In [81]:
import collections
import os
import pathlib
import re
import string
import sys
import tempfile
import time

import numpy as np
import matplotlib.pyplot as plt

import tensorflow_datasets as tfds
import tensorflow_text as text
import tensorflow as tf

In [82]:
tf.get_logger().setLevel('ERROR')
pwd = pathlib.Path.cwd()

In [83]:
dataset_name = 'wmt14_translate/fr-en'
data_dir = 'nlp_lab_dataset/'
train_samples = 60000  



# Load the dataset with specified splits
ds_splits = tfds.load(dataset_name, split=['train', 'validation', 'test'], data_dir=data_dir)

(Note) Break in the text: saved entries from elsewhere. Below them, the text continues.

(** [next_server] picks a listed server that was not tried, and finds one
    whenever there is one and fewer servers were tried than are listed. *)
Lemma next_server_spec servers tried last :
  (forall s, next_server servers tried last = Some s -> s ∈ servers /\ s ∉ tried) /\
  (next_server servers tried last = None ->
     (length servers <= size tried)%nat \/ forall s, s ∈ servers -> s ∈ tried).
Proof.
  unfold next_server. destruct (Nat.eqb_spec (length servers) 0) as [E0|E0]; cbn [orb].
  { destruct servers; [|done]. split; [done|]. intros _. right. by intros s ?%not_elem_of_nil. }
  destruct (Nat.leb_spec (length servers) (size tried)); [split; [done|by left]|].
  set (start := match list_find _ _ with Some _ => _ | None => _ end).
  assert (forall i, (i < length servers)%nat -> exists s, servers !! i = Some s) as Hin
    by (intros i Hi; by apply lookup_lt_is_Some_2).
  split.
  - intros s Hs. apply fmap_Some in Hs as ([k s'] & Hs & ->). apply list_find_Some in Hs as (H1 & H2 & _).
    cbn. split; [|done]. apply list_lookup_fmap_Some in H1 as (i & -> & Hi).
    destruct (Hin ((start + i) mod length servers)%nat) as [s Hs]; [by apply Nat.mod_upper_bound|].
    rewrite Hs. cbn. by eapply list_elem_of_lookup_2.
  - intros Hn. apply fmap_None in Hn. rewrite list_find_None in Hn. right. intros s Hs.
    destruct (decide (s ∈ tried)) as [|Hnt]; [done|]. exfalso. apply list_elem_of_lookup in Hs as [p Hp].
    pose proof (lookup_lt_Some _ _ _ Hp) as Hlt. rewrite Forall_forall in Hn.
    apply (Hn s); [|done]. apply list_elem_of_fmap.
    set (n := length servers) in *. exists ((p + (n - start mod n)) mod n)%nat. split.
    + rewrite Nat.Div0.add_mod_idemp_r. replace ((start + (p + (n - start mod n))) mod n)%nat with p; [by rewrite Hp|].
      pose proof (Nat.mod_upper_bound start n E0). rewrite (Nat.div_mod_eq start n) at 1.
      replace (n * (start / n) + start mod n + (p + (n - start mod n)))%nat with (p + (1 + start / n) * n)%nat by lia.
      rewrite Nat.Div0.mod_add, Nat.mod_small by done. done.
    + apply elem_of_seq. split; [lia|]. apply Nat.mod_upper_bound. done.
Qed.
Definition ACTION_DEL : Z := 1.
Definition ACTION_OLD : Z := 3.
Definition ACTION_ADD : Z := 4.

(** ** Protocol constants *)

Definition DHCP_SERVER_PORT : Z := 67.
Definition DHCP_CLIENT_PORT : Z := 68.
Definition DHCP_CHADDR_MAX : nat := 16.
Definition BOOTREQUEST : u8 := z8 1.
Definition BOOTREPLY : u8 := z8 2.
Definition DHCP_COOKIE : Z := 0x63825363.

Definition OPTION_PAD : u8 := z8 0.
Definition OPTION_NETMASK : u8 := z8 1.
Definition OPTION_ROUTER : u8 := z8 3.
Definition OPTION_DNSSERVER : u8 := z8 6.
Definition OPTION_HOSTNAME : u8 := z8 12.
Definition OPTION_DOMAINNAME : u8 := z8 15.
Definition OPTION_BROADCAST : u8 := z8 28.
Definition OPTION_VENDOR_CLASS_OPT : u8 := z8 43.
Definition OPTION_REQUESTED_IP : u8 := z8 50.
Definition OPTION_LEASE_TIME : u8 := z8 51.
Definition OPTION_OVERLOAD : u8 := z8 52.
Definition OPTION_MESSAGE_TYPE : u8 := z8 53.
Definition OPTION_SERVER_IDENTIFIER : u8 := z8 54.
Definition OPTION_REQUESTED_OPTIONS : u8 := z8 55.
Definition OPTION_MAXMESSAGE : u8 := z8 57.
Definition OPTION_T1 : u8 := z8 58.
Definition OPTION_T2 : u8 := z8 59.
Definition OPTION_VENDOR_ID : u8 := z8 60.
Definition OPTION_CLIENT_ID : u8 := z8 61.
Definition OPTION_SNAME : u8 := z8 66.
Definition OPTION_FILENAME : u8 := z8 67.
Definition OPTION_USER_CLASS : u8 := z8 77.
Definition OPTION_RAPID_COMMIT : u8 := z8 80.
Definition OPTION_CLIENT_FQDN : u8 := z8 81.
Definition OPTION_AGENT_ID : u8 := z8 82.
Definition OPTION_LAST_TRANSACTION : u8 := z8 91.
Definition OPTION_ARCH : u8 := z8 93.
Definition OPTION_PXE_UUID : u8 := z8 97.
Definition OPTION_SUBNET_SELECT : u8 := z8 118.
Definition OPTION_END : u8 := z8 255.
Definition SUBOPT_REMOTE_ID : u8 := z8 2.
Definition SUBOPT_SUBNET_SELECT : u8 := z8 5.
Definition SUBOPT_FLAGS : u8 := z8 10.
Definition SUBOPT_SERVER_OR : u8 := z8 11.
(* ===== verification/Lease.v ===== *)
(** * The lease database: src/src/lease.rs

    The store of leases keyed by client, its index by address, the operations
    of the DHCP servers on it and the lease file. The iteration order of the
    source's hash map is left open: it is a parameter of which only that it
    enumerates the map is known. The SLAAC bookkeeping of the database is in
    another module of the source and not modelled; file and process I/O is
    reduced to the text written and the events passed to the script. *)

From Stdlib Require Import ZArith Lia String.
From stdpp Require Import base numbers list option gmap sets.
From S2P Require Import Prelude Types Hostname Util DhcpTypes DhcpOptions DhcpCommon.

#[local] Open Scope Z_scope.

(** [[u8; 16]]. *)
Notation Key := (list u8) (only parsing).

(** [HashMap] iteration: some enumeration of the entries. *)
Class HashOrder : Type := {
  iter_order : gmap Key DhcpLease -> list (Key * DhcpLease);
  iter_order_perm : forall m, iter_order m ≡ₚ map_to_list m;
}.
Definition values `{HashOrder} (m : gmap Key DhcpLease) : list DhcpLease := snd <$> iter_order m.

Definition to_key (id : list u8) : Key := take 16 id ++ replicate (16 - length id) Byte.x00.

(** [&lease.hwaddr[..lease.hwaddr_len.min(DHCP_CHADDR_MAX)]]. *)
Definition hw_bytes (l : DhcpLease) : list u8 := take (Nat.min (dl_hwaddr_len l) DHCP_CHADDR_MAX) (dl_hwaddr l).

Definition lease_key (l : DhcpLease) : Key :=
  match dl_clid l with
  | Some clid => if (length clid =? 0)%nat then to_key (hw_bytes l) else to_key clid
  | None => to_key (hw_bytes l)
  end.

Record LeaseDb : Type := mkDb {
  leases : gmap Key DhcpLease;
  addr_index : gmap Ipv4Addr Key;
  max_leases : nat;
  file_dirty : bool;
  dns_dirty : bool;
  old_leases : list DhcpLease;
}.

Definition db_new : LeaseDb := mkDb ∅ ∅ 1000 false false [].
Definition with_leases (m : gmap Key DhcpLease) (db : LeaseDb) : LeaseDb :=
  mkDb m (addr_index db) (max_leases db) (file_dirty db) (dns_dirty db) (old_leases db).
Definition with_index (ix : gmap Ipv4Addr Key) (db : LeaseDb) : LeaseDb :=
  mkDb (leases db) ix (max_leases db) (file_dirty db) (dns_dirty db) (old_leases db).
Definition with_dirty (file dns : bool) (db : LeaseDb) : LeaseDb :=
  mkDb (leases db) (addr_index db) (max_leases db) (file_dirty db || file) (dns_dirty db || dns) (old_leases db).
Definition with_old (old : list DhcpLease) (db : LeaseDb) : LeaseDb :=
  mkDb (leases db) (addr_index db) (max_leases db) (file_dirty db) (dns_dirty db) old.

(** ** The index *)

Definition index_addr (addr : Ipv4Addr) (key : Key) (db : LeaseDb) : LeaseDb :=
  if addr =? UNSPECIFIED then db else with_index (<[addr := key]> (addr_index db)) db.
Definition unindex_addr (addr : Ipv4Addr) (db : LeaseDb) : LeaseDb :=
  if addr =? UNSPECIFIED then db else with_index (delete addr (addr_index db)) db.

Definition insert_raw (key : Key) (lease : DhcpLease) (db : LeaseDb) : LeaseDb :=
  let db := match leases db !! key with
            | Some old => if dl_addr old =? dl_addr lease then db else unindex_addr (dl_addr old) db
            | None => db
            end in
  let db := index_addr (dl_addr lease) key db in
  with_leases (<[key := lease]> (leases db)) db.
Definition db_insert (lease : DhcpLease) (db : LeaseDb) : LeaseDb := insert_raw (lease_key lease) lease db.

Definition find_by_addr (addr : Ipv4Addr) (db : LeaseDb) : option DhcpLease :=
  let! key := addr_index db !! addr in leases db !! key.
Definition find_by_client_id (client_id : list u8) (db : LeaseDb) : option DhcpLease := leases db !! to_key client_id.

(** Change the lease [get_mut_by_addr] returns. *)
Definition update_by_addr (addr : Ipv4Addr) (f : DhcpLease -> DhcpLease) (db : LeaseDb) : LeaseDb :=
  match addr_index db !! addr with
  | Some key => with_leases (alter f key (leases db)) db
  | None => db
  end.
(* ===== verification/LeaseFile.v ===== *)
(** * The lease file: [serialize] and [deserialize] of src/src/lease.rs

    The text format of leases and the proof that a saved database is read back.
    A point in time that the platform cannot represent makes the reader panic. *)

From Stdlib Require Import ZArith Lia String.
From stdpp Require Import base numbers list option gmap sets.
From S2P Require Import Prelude Types Hostname Util StdText DhcpTypes DhcpOptions DhcpCommon Lease.

#[local] Open Scope Z_scope.

Definition fmt_hex_colon (b : list u8) : str := join (bs ":") ((fun x => fmt_hex 2 (u8z x)) <$> b).
Definition parse_hex_colon (s : str) : option (list u8) :=
  mapM (fun h => z8 <$> parse_hex_u8 h) (split_on Byte.x3a s).

(** ** Writing *)

(** Whole seconds since the epoch; a time before it prints as zero. *)
Definition expires_secs (e : option SystemTime) : Z :=
  match e with Some t => if t <? 0 then 0 else t / 1000000000 | None => 0 end.

Definition clid_text (c : option (list u8)) : str :=
  match c with
  | Some c => if (length c =? 0)%nat then bs "*" else fmt_hex_colon c
  | None => bs "*"
  end.
Definition lease_line (l : DhcpLease) : str :=
  fmt_u (expires_secs (dl_expires l)) ++ [space] ++ fmt_ipv4 (dl_addr l) ++ [space] ++ fmt_hex_colon (hw_bytes l)
    ++ [space] ++ default (bs "*") (dl_hostname l) ++ [space] ++ clid_text (dl_clid l) ++ [newline].
Definition serialize `{HashOrder} (db : LeaseDb) : str := concat (lease_line <$> values (leases db)).

(** ** Reading *)

Inductive LeaseError : Type := ParseError (line : nat) (what : str).

(** [UNIX_EPOCH + Duration::from_secs(s)]: the seconds are a signed 64-bit
    integer. *)
Definition unix_time (s : Z) : outcome SystemTime :=
  if s <? 2 ^ 63 then Val (s * 1000000000) else Panic.

(** The lease of one line. *)
Definition parse_line (line_no : nat) (line : str) : outcome (result DhcpLease LeaseError) :=
  let fail what := Val (Err (ParseError (line_no + 1) what)) in
  match splitn 5 space line with
  | [p0; p1; p2; p3; p4] =>
    match parse_u64 p0 with
    | None => fail (bs "invalid expires")
    | Some secs =>
    match parse_ipv4 p1 with
    | None => fail (bs "invalid IP address")
    | Some ip =>
    match parse_hex_colon p2 with
    | None => fail (bs "invalid hwaddr")
    | Some hw =>
      let hostname := if decide (p3 = bs "*") then None else Some p3 in
      match (if decide (p4 = bs "*") then Some None else Some <$> parse_hex_colon p4) with
      | None => fail (bs "invalid client-id")
      | Some clid =>
        let# expires := if secs =? 0 then Val None else let# t := unix_time secs in Val (Some t) in
        Val (Ok (set_dl_clid clid (set_dl_hostname hostname (set_dl_expires expires (set_dl_hwaddr (padded16 hw)
               (set_dl_hwaddr_len (Nat.min (length hw) DHCP_CHADDR_MAX) (set_dl_hwaddr_type 1 (set_dl_addr ip lease_default))))))))
      end
    end end end
  | parts => fail (bs "expected 5 fields, got " ++ fmt_u (Z.of_nat (length parts)))
  end.
(** A split relay brings a reply back to the client's interface. The request
    it forwards carries the agent information with the index of the interface
    it came in on; a reply with that information, to the relay's address, is
    matched, sent out on that interface, and the client no longer finds the
    agent information or anything behind it. *)
Theorem split_relay_roundtrip ru rb iface_addr iface_index pkt unicast relay f relay' l arrival :
  ry_split_mode relay <> 0 -> 0 < iface_index < 2 ^ 31 -> p_giaddr pkt = UNSPECIFIED ->
  repr (p_options pkt) l -> tlv_get l OPTION_AGENT_ID = None ->
  relay_upstream4 ru rb iface_addr iface_index pkt unicast [relay] = ([f], [relay']) ->
  relay_matches_iface relay' arrival = true ->
  exists info, find_option (p_options (fw_packet f)) OPTION_AGENT_ID = Some info /\
    forall q pre post, p_op q = BOOTREPLY -> p_giaddr q = p_giaddr (fw_packet f) -> p_giaddr q <> UNSPECIFIED ->
      repr (p_options q) (pre ++ (OPTION_AGENT_ID, info) :: post) -> tlv_get pre OPTION_AGENT_ID = None ->
      exists options', relay_reply4 q [relay'] arrival = Val (iface_index, set_p_options options' q) /\
        forall code, find_option options' code = tlv_get pre code.
Proof.
  intros Hsp Hi Hg Hrep Hno Hup Hm. unfold relay_upstream4 in Hup. destruct (_ || _); [done|]. cbn in Hup.
  destruct (relay_one _ _ _ _ _ _ _) as [r1 fs] eqn:E1. cbn in Hup. rewrite app_nil_r in Hup. injection Hup as -> ->.
  unfold relay_one in E1. destruct (relay_stamp _ _ _ _ _ _) as [r2 st] eqn:E2. injection E1 as -> Hf.
  destruct st as [[from4 mess]|]; [|done]. destruct (relay_dest _ _) as [dest|]; [|done]. injection Hf as <-. cbn [fw_packet].
  unfold relay_stamp in E2. destruct (as_ipv4 (ry_local_addr relay)) as [local4|]; [|done].
  rewrite (proj2 (Z.eqb_neq _ _) Hsp) in E2. cbn [andb negb] in E2. destruct (local4 =? iface_addr); [|done].
  destruct (match ry_interface relay with Some _ => _ | None => _ end) as [r3|] eqn:E3; [|done]. injection E2 as -> E2.
  destruct (as_ipv4 (ry_uplink_addr relay')) as [up|] eqn:Eu; [|done]. rewrite Hg, Z.eqb_refl in E2. injection E2 as <- <-.
  assert (ry_split_mode relay' <> 0) as Hsp'.
  { destruct (ry_interface relay); [destruct (ru _); [|done]|]; injection E3 as <-; done. }
  set (info := agent_info local4 unicast iface_index). cbn [p_options set_p_options set_p_giaddr set_p_hops p_giaddr].
  assert (take 255 info = info) as Htk by done.
  exists info. split.
  - pose proof (option_put_raw_repr (p_options pkt) l OPTION_AGENT_ID info Hrep) as Hr. rewrite Htk in Hr.
    rewrite (find_option_repr _ _ _ (Hr ltac:(done) ltac:(done))), tlv_get_app, Hno, tlv_get_cons. by rewrite decide_True.
  - intros q pre post Hop Hgq Hnz [Hok Ho] Hpre. unfold relay_reply4. rewrite (proj2 (Z.eqb_neq _ _) Hnz), Hop, bool_decide_true by done.
    cbn [negb orb relay_reply_loop]. unfold relay_return. rewrite (proj2 (Z.eqb_neq _ _) Hsp'), Eu, Hgq, Z.eqb_refl. cbn [negb].
    destruct Ho as [Ho|[_ Ho]]; [|by destruct pre]. apply Forall_app in Hok as [Hokp [Hok _]%Forall_cons].
    assert (p_options q = area pre ++ enc_tlv (OPTION_AGENT_ID, info) ++ area post ++ [OPTION_END]) as Eo.
    { by rewrite Ho, area_app, <- app_assoc. }
    rewrite Eo, find_dhcp_option_area by (done || (change (1 <= 21)%nat; lia)). cbn [or_data or_index].
    destruct (agent_remote_id local4 unicast iface_index) as (r & Hr & Hv); [lia|]. fold info in Hr. rewrite Hr, Hv.
    rewrite (proj2 (Z.eqb_neq iface_index 0)), Hm by lia. cbn [negb andb]. eexists. split; [reflexivity|]. intros code. by apply cut_agent_info_find.
Qed.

# Take a subset of the training set
train_ds = ds_splits[0].take(train_samples)
val_ds = ds_splits[1]
test_ds = ds_splits[2]

In [84]:
# Example of how to use the subsets
print("Training set samples:")
for batch in train_ds.batch(3).take(1):
    print('> Examples in English:')
    en_examples = batch["en"].numpy()
    for en in en_examples:
        print(en.decode("utf-8"))

    print()
    
    print('> Examples in French:')
    fr_examples = batch["fr"].numpy()
    for fr in fr_examples:
        print(fr.decode("utf-8"))

Training set samples:
> Examples in English:
In his briefing on economic development, Al Horner will give you details of programs we fund to foster partnerships between the private sector and First Nations and Inuit communities, in areas like resource development projects, for example.
(b) Positive aspects
Crop insurance payments include only government crop insurance programs; private hail insurance payments are excluded.

> Examples in French:
Dans sa présentation sur le développement économique, M. Al Horner vous donnera des détails sur les programmes que nous finançons pour favoriser l'établissement de partenariats entre le secteur privé et les collectivités des Premières nations et inuites dans des domaines comme celui de l'exploitation des ressources naturelles.
b) Aspects positifs
Les indemnités d’assurance-récolte comprennent uniquement celles des programmes publics; les indemnités de l’assurance-grêle privée sont exclues.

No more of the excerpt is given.